Sitting down with the CEOs of GM, Ford and Fiat Chrysler, Trump implored the nation’s largest auto manufacturers to start building plants in the U.S. He also urged them to hire American workers. In exchange, he promised to cut taxes and ease governmental and environmental regulations, which he believes are strangleholds to homegrown companies looking to invest domestically.
On its face, Trump’s logic is flawed. Manufacturing is significantly cheaper when outsourced to places like Mexico, and as Kristin Dziczek, director of the industry, labor and economics group at the Center for Automotive Research, described to the Washington Post: “the big automakers make investments knowing they will outlive any single president, regardless of what policies or regulations are put in place.”
The irony then of Trump’s plan is that it’s more likely to hurt average Americans than help them. The trick is to read between the lines. Easing regulations is likely code for eliminating accountability, thus giving big companies like Ford, GM and Fiat Chrysler nearly unmitigated protection in the event of a lawsuit.
I’m talking, of course, about liability, “the state of being responsible for something, especially by law”: the GM ignition switch crisis, for example, or the Takata airbag debacle. If you’re looking for blatant obfuscation, Volkswagen recently paid record fines for implementing a system that skewed the results of emissions tests. Our associate attorney, Brett Manchel, briefly touched on the definition of limited liability in a post about Uber’s new Terms of Service agreement. It’s worth reading to give you another perspective of what I’m talking about.
Like all companies subject to consumer protection laws, GM, Takata and Volkswagen have paid handsomely for defects that have either killed someone, or in Volkswagen’s case, killed the environment. It’s a pittance in comparison to lives lost and damage inflicted.
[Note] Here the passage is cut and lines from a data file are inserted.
(** * KanbanBoard: progress bars of subtasks (script/boardProgressbar.js)

    A shallow embedding of [boardProgressbar.js] and the properties of its
    progress aggregation: the percentage computation, the two toggle flows,
    the progress-bar update and the write to the remote store.

    - JavaScript numbers are IEEE 754 binary64 values ([spec_float] with
      precision 53 and maximal exponent 1024), so that
      [Math.round((completed / total) * 100)] is computed as the browser
      computes it.
    - JavaScript values are an inductive type; a subtask is an object, that
      is an ordered list of properties.
    - The functions run in a state-and-exception monad over a [World]: the
      heap of task objects, the document, the console and the calls to the
      remote store.  A [Throw] out of an [async] function is the rejection of
      the promise it returns. *)

From Stdlib Require Import ZArith String List Lia.
From Stdlib Require Import Floats.SpecFloat.
From stdpp Require Import gmap strings list.

Set Warnings "-register-all".

Open Scope string_scope.
Open Scope list_scope.
Open Scope Z_scope.

(** ** Numbers *)

Definition number : Type := spec_float.

#[global] Instance number_eq_dec : EqDecision number.
Proof. solve_decision. Defined.

Module Number.

Definition prec : Z := 53.
Definition emax : Z := 1024.

(** The number denoted by an integer literal, or by [length]. *)
Definition of_Z (z : Z) : number := binary_normalize prec emax z 0 false.

Definition zero : number := of_Z 0.
Definition hundred : number := of_Z 100.

(** [x / y] and [x * y] *)
Definition div (x y : number) : number := SFdiv prec emax x y.
Definition mul (x y : number) : number := SFmul prec emax x y.

(** [x === y] and [x > y] on numbers *)
Definition strict_eq (x y : number) : bool := SFeqb x y.
Definition gt (x y : number) : bool := SFltb y x.

End Number.

Module Math.

(** [Math.round(x)]: the integer closest to [x], ties towards +infinity,
    that is [floor(x + 1/2)] computed exactly.  NaN, the infinities and
    the zeros are returned as they are; a result of zero keeps the sign
    of [x]. *)
Definition round (x : number) : number :=
  match x with
  | S754_finite s m e =>
      if 0 <=? e then x
      else
        let n := (2 * cond_Zopp s (Zpos m) + 2 ^ (- e)) / 2 ^ (1 - e) in
        if n =? 0 then S754_zero s else Number.of_Z n
  | _ => x
  end.

End Math.

(** ** Values *)

Inductive value : Type :=
| VUndefined
| VNull
| VBool (b : bool)
| VNum (x : number)
| VStr (s : string)
| VObj (props : list (string * value))
| VArr (items : list value).

(** An object: its own properties, in insertion order. *)
Definition object : Type := list (string * value).

(** [Array.isArray(v)] *)
Definition Array_isArray (v : value) : bool :=
  match v with
  | VArr _ => true
  | _ => false
  end.

(** The truth value of [v] in a condition, under [!] and in [filter]. *)
Definition ToBoolean (v : value) : bool :=
  match v with
  | VUndefined | VNull => false
  | VBool b => b
  | VNum (S754_zero _) | VNum S754_nan => false
  | VNum _ => true
  | VStr EmptyString => false
  | VStr _ => true
  | VObj _ | VArr _ => true
  end.

(** [o[k]] on an object: [undefined] when [o] has no property [k]. *)
Fixpoint obj_get (k : string) (o : object) : value :=
  match o with
  | [] => VUndefined
  | (k', v) :: o' => if decide (k = k') then v else obj_get k o'
  end.

(** [o[k] = v] on an object: overwrites the property where it stands, or
    adds it after the others. *)
Fixpoint obj_set (k : string) (v : value) (o : object) : object :=
  match o with
  | [] => [(k, v)]
  | (k', v') :: o' =>
      if decide (k = k') then (k, v) :: o' else (k', v') :: obj_set k v o'
  end.

(** [a[i]] on an array, for an integer [i]: [None] is [undefined], the
    result out of range. *)
Definition array_get {A : Type} (a : list A) (i : Z) : option A :=
  if 0 <=? i then a !! Z.to_nat i else None.

(** ** Exceptions and results *)

Inductive exn : Type :=
| TypeError
| NetworkError (reason : string).

Inductive Result (A : Type) : Type :=
| Ok (a : A)
| Throw (e : exn).

Arguments Ok {A} a.
Arguments Throw {A} e.

(** [subtask.completed], as the callback of [filter] reads it: a
    TypeError on [undefined] and [null]; primitives and arrays have no
    property of that name. *)
Definition get_completed (v : value) : Result value :=
  match v with
  | VUndefined | VNull => Throw TypeError
  | VObj o => Ok (obj_get "completed" o)
  | VBool _ | VNum _ | VStr _ | VArr _ => Ok VUndefined
  end.

(** [items.filter(subtask => subtask.completed)]: the elements whose
    [completed] is truthy; the exception of the callback, if it throws. *)
Fixpoint filter_completed (items : list value) : Result (list value) :=
  match items with
  | [] => Ok []
  | v :: rest =>
      match get_completed v with
      | Throw e => Throw e
      | Ok c =>
          match filter_completed rest with
          | Throw e => Throw e
          | Ok kept => Ok (if ToBoolean c then v :: kept else kept)
          end
      end
  end.

(** ** The world *)

(** A task object.  [task_subtasks] is [None] when the property is
    [undefined] or [null], and an array of subtask objects otherwise. *)
Record Task : Type := {
  task_id : string;
  task_category : string;
  task_subtasks : option (list object);
  task_extra : object;
}.

(** References to task objects. *)
Definition loc : Type := positive.

(** A template literal with the values of its holes; the conversion of a
    hole to text is the browser's. *)
Inductive part : Type :=
| Lit (s : string)
| Hole (v : value).

Definition template : Type := list part.

(** An argument that a caller may leave out: [None] is [undefined]. *)
Definition arg_value (a : option number) : value :=
  match a with
  | Some x => VNum x
  | None => VUndefined
  end.

(** The elements of a task card that the script touches:
    [.progress-bar-container] with, inside it, [.progress-bar-fill] and
    the first [span]; and [.progress-bar-text]. *)
Record Fill : Type := {
  fill_width : template;
  fill_backgroundColor : string;
}.

Record Container : Type := {
  container_display : string;
  container_fill : option Fill;
  container_counter : option template;
}.

Record Card : Type := {
  card_container : option Container;
  card_text : option template;
}.

(** The document: the card [#task-<taskId>] of each task on the board,
    the [display] of [#taskOverlay] and the [innerHTML] of
    [#overlayDetails], each [None] when the element does not exist.  A
    query is a lookup by task identifier.  That is what [querySelector]
    does with the selector [#task-<taskId> .progress-bar-container] for an
    identifier made of letters, digits, [-] and [_], as the keys of the
    store are ([store_key] below): the selector is valid and selects
    inside the element of that identifier.  For other identifiers the
    syntax of selectors is not modelled (a selector that is not valid
    makes [querySelector] throw, a comma makes a list of selectors).
    The markup of the page is not part of this script: a card keeps the
    container and the text element apart. *)
Record Document : Type := {
  cards : gmap string Card;
  overlay_display : option string;
  overlayDetails : option string;
}.
(** C5: the guess generator returns 60 candidates.  When the user gave no
    guess for amp and beta, the candidate at position [20 i + j] has the
    amplitude [ptp(y) * f_i], [f_i] the i-th of the factors -1, -0.5,
    -0.25, and the beta [b_j], the j-th of the 20 evenly spaced values
    [min x + j (max x - min x)/19] between the smallest and the largest
    scanned x.  A guess for amp or beta given by the user is the value of
    that parameter in every candidate. *)
Theorem generate_fan_out :
  ∃ opts : list FitOptions,
    _generate_fit_guesses frequency self user_opt = Ok opts
    ∧ length opts = 60%nat
    ∧ (p0 user_opt !! "amp" = None → p0 user_opt !! "beta" = None →
       ∀ i j : nat, (i < 3)%nat → (j < 20)%nat →
       ∃ (o : FitOptions) (af bg : Q),
         opts !! (i * 20 + j)%nat = Some o
         ∧ [-1; -(1#2); -(1#4)] !! i = Some af
         ∧ bg == list_lo (x s0)
                 + inject_Z (Z.of_nat j) * ((list_hi (x s0) - list_lo (x s0)) / 19)
         ∧ p0 o !! "amp" = Some ((list_hi ys - list_lo ys) * af)
         ∧ p0 o !! "beta" = Some bg)
    ∧ (∀ a : Q, p0 user_opt !! "amp" = Some a →
       ∀ o, o ∈ opts → p0 o !! "amp" = Some a)
    ∧ (∀ b : Q, p0 user_opt !! "beta" = Some b →
       ∀ o, o ∈ opts → p0 o !! "beta" = Some b).
Proof.
  eexists. split; [apply generate_ok|].
  split; [apply generate_length, generate_ok|]. split; [|split].
  - intros Ha Hb i j Hi Hj.
    destruct (linspace_lookup min_beta max_beta j Hj) as (bg & Hbg & Ebg).
    assert (∃ af, amp_factors !! i = Some af) as [af Haf].
    { do 3 (destruct i as [|i]; [eexists; reflexivity|]). lia. }
    exists (candidate p0_2 bounds_1 ptp_y af bg), af, bg.
    split; [by apply generate_lookup; [apply generate_ok|..]|].
    split; [exact Haf|]. split; [exact Ebg|].
    by rewrite candidate_amp, candidate_beta, Ha, Hb.
  - intros a Ha o Ho.
    destruct (generate_elem _ o generate_ok Ho) as (af & bg & _ & _ & ->).
    by rewrite candidate_amp, Ha.
  - intros b Hb o Ho.
    destruct (generate_elem _ o generate_ok Ho) as (af & bg & _ & _ & ->).
    by rewrite candidate_beta, Hb.
Qed.

(** C6: the estimate is taken on a series whose repetition count is the
    largest of the three, and divided by that count.  Without a freq guess
    from the user, every candidate carries this value as its freq guess;
    with one, every candidate carries the user's value. *)
Theorem generate_freq_seed :
  ∃ opts : list FitOptions,
    _generate_fit_guesses frequency self user_opt = Ok opts
    ∧ length opts = 60%nat
    ∧ (curve_data, reps) ∈ [(s0, r0); (s1, r1); (s2, r2)]
    ∧ (r0 <= reps)%Z ∧ (r1 <= reps)%Z ∧ (r2 <= reps)%Z
    ∧ (p0 user_opt !! "freq" = None →
       ∀ o, o ∈ opts →
       p0 o !! "freq"
       = Some (frequency (x curve_data) (y curve_data) / inject_Z reps))
    ∧ (∀ f : Q, p0 user_opt !! "freq" = Some f →
       ∀ o, o ∈ opts → p0 o !! "freq" = Some f).
Proof.
  eexists. split; [apply generate_ok|].
  split; [apply generate_length, generate_ok|].
  split; [|split; [apply reps_largest|split; [apply reps_largest|split; [apply reps_largest|split]]]].
  - unfold curve_data, reps, pick.
    destruct (r0 <? r1)%Z, (r1 <? r2)%Z, (r0 <? r2)%Z;
      repeat first [by left | right].
  - intros Hn o Ho.
    destruct (generate_elem _ o generate_ok Ho) as (af & bg & _ & _ & ->).
    rewrite candidate_freq. unfold freq. by rewrite Hn.
  - intros f Hf o Ho.
    destruct (generate_elem _ o generate_ok Ho) as (af & bg & _ & _ & ->).
    rewrite candidate_freq. unfold freq. by rewrite Hf.
Qed.

(** C7: a parameter for which the user gave no bounds gets, in every
    candidate: amp, [(-2 ptp(y), 0)]; freq, [(0, inf)]; base,
    [(min y - ptp(y), max y + ptp(y))]; beta, [(m - w, m + w)] with [m] the
    midpoint of the scanned x values and [w] the larger of [5 / freq_guess]
    and the span of x, [freq_guess] being the freq guess of the candidate. *)
Theorem generate_bounds :
  ∃ opts : list FitOptions,
    _generate_fit_guesses frequency self user_opt = Ok opts
    ∧ length opts = 60%nat
    ∧ ∀ o, o ∈ opts →
      ∃ freq_guess w : Q,
        p0 o !! "freq" = Some freq_guess
        ∧ w = Py.max2 (5 / freq_guess) (list_hi (x s0) - list_lo (x s0))
        ∧ 5 / freq_guess <= w ∧ list_hi (x s0) - list_lo (x s0) <= w
        ∧ (w = 5 / freq_guess ∨ w = list_hi (x s0) - list_lo (x s0))
        ∧ (bounds user_opt !! "amp" = None →
           bounds o !! "amp"
           = Some (Finite (-2 * (list_hi ys - list_lo ys)), Finite 0))
        ∧ (bounds user_opt !! "freq" = None →
           bounds o !! "freq" = Some (Finite 0, PosInf))
        ∧ (bounds user_opt !! "base" = None →
           bounds o !! "base"
           = Some (Finite (list_lo ys - (list_hi ys - list_lo ys)),
                   Finite (list_hi ys + (list_hi ys - list_lo ys))))
        ∧ (bounds user_opt !! "beta" = None →
           bounds o !! "beta"
           = Some (Finite ((list_hi (x s0) + list_lo (x s0)) / 2 - w),
                   Finite ((list_hi (x s0) + list_lo (x s0)) / 2 + w))).
Proof.
  eexists. split; [apply generate_ok|].
  split; [apply generate_length, generate_ok|].
  intros o Ho.
  destruct (generate_elem _ o generate_ok Ho) as (af & bg & _ & _ & ->).
  exists freq, beta_bound. split; [apply candidate_freq|].
  split; [reflexivity|]. split; [apply max2_upper|]. split; [apply max2_upper|].
  split; [apply max2_choice|]. cbn. unfold bounds_1.
  repeat split; intros Hn.
  - rewrite !lookup_set_if_empty_ne by done.
    by rewrite lookup_set_if_empty_eq, Hn.
  - rewrite !lookup_set_if_empty_ne by done.
    by rewrite lookup_set_if_empty_eq, lookup_set_if_empty_ne, Hn.
  - by rewrite lookup_set_if_empty_eq, !lookup_set_if_empty_ne, Hn.
  - rewrite lookup_set_if_empty_ne by done.
    by rewrite lookup_set_if_empty_eq, !lookup_set_if_empty_ne, Hn.
Qed.
(* ===== verification/_CoqProject ===== *)
-Q . S2P
Prelude.v
Effects.v
Bytes.v
Slices.v
SetOps.v
DbCodec.v
DbMap.v
Pairs.v
Counter.v
Short.v
Compressor.v
RoomStates.v
PduId.v
Scans.v
Timeline.v
AuthChain.v
MemberCache.v
Memberships.v
RoomMeta.v
RegTokens.v
Accounts.v
Devices.v
ToDevice.v
Uiaa.v
RequestAuth.v
Json.v
DeviceKeys.v
Sending.v
Sender.v
Delivery.v
Store.v
StateMap.v
StateEvent.v
StateAuth.v
StateOrder.v
StateCache.v
StateResolve.v
FedSender.v
ShardRing.v
SlidingWindow.v
Core.v
AuditService.v
Cas.v
FedService.v
ApiModel.v
GmResolve.v
AgentPolicy.v
AgentService.v
AgentApi.v
RoomEvents.v
RoomMember.v
RoomAuth.v
Greedy.v
RoomSort.v
RoomPower.v
RoomMainline.v
RoomSubgraph.v
RoomResolve.v
RoomAgree.v
PduFormat.v
StateAccessor.v
Append.v
Incoming.v
Build.v
EventFrames.v
Entry.v
Accepted.v
Built.v
RoomExample.v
But money is money and no one likes to lose it. If Trump gets his way, we’re approaching a crucial juncture that has the potential to do real damage to consumer protection laws, giving corporations even more advantages than they already have.
Yesterday the New York Times wrote that representatives of the Big Three expressed optimism at the idea of a “a renaissance in American manufacturing,” now coming off a record sales year in 2016. That optimism is likely tempered by the fact that the White House sees big business as victims rather than perpetrators.
One of the nice things about living in a developed nation like the U.S. is that you shouldn’t have to worry about food being safe to eat, water being safe to drink, products safe to use. The reason for that is because regulations are frequently nothing more than safety rules. In case you haven’t already noticed, Trump the businessman doesn’t see it that way.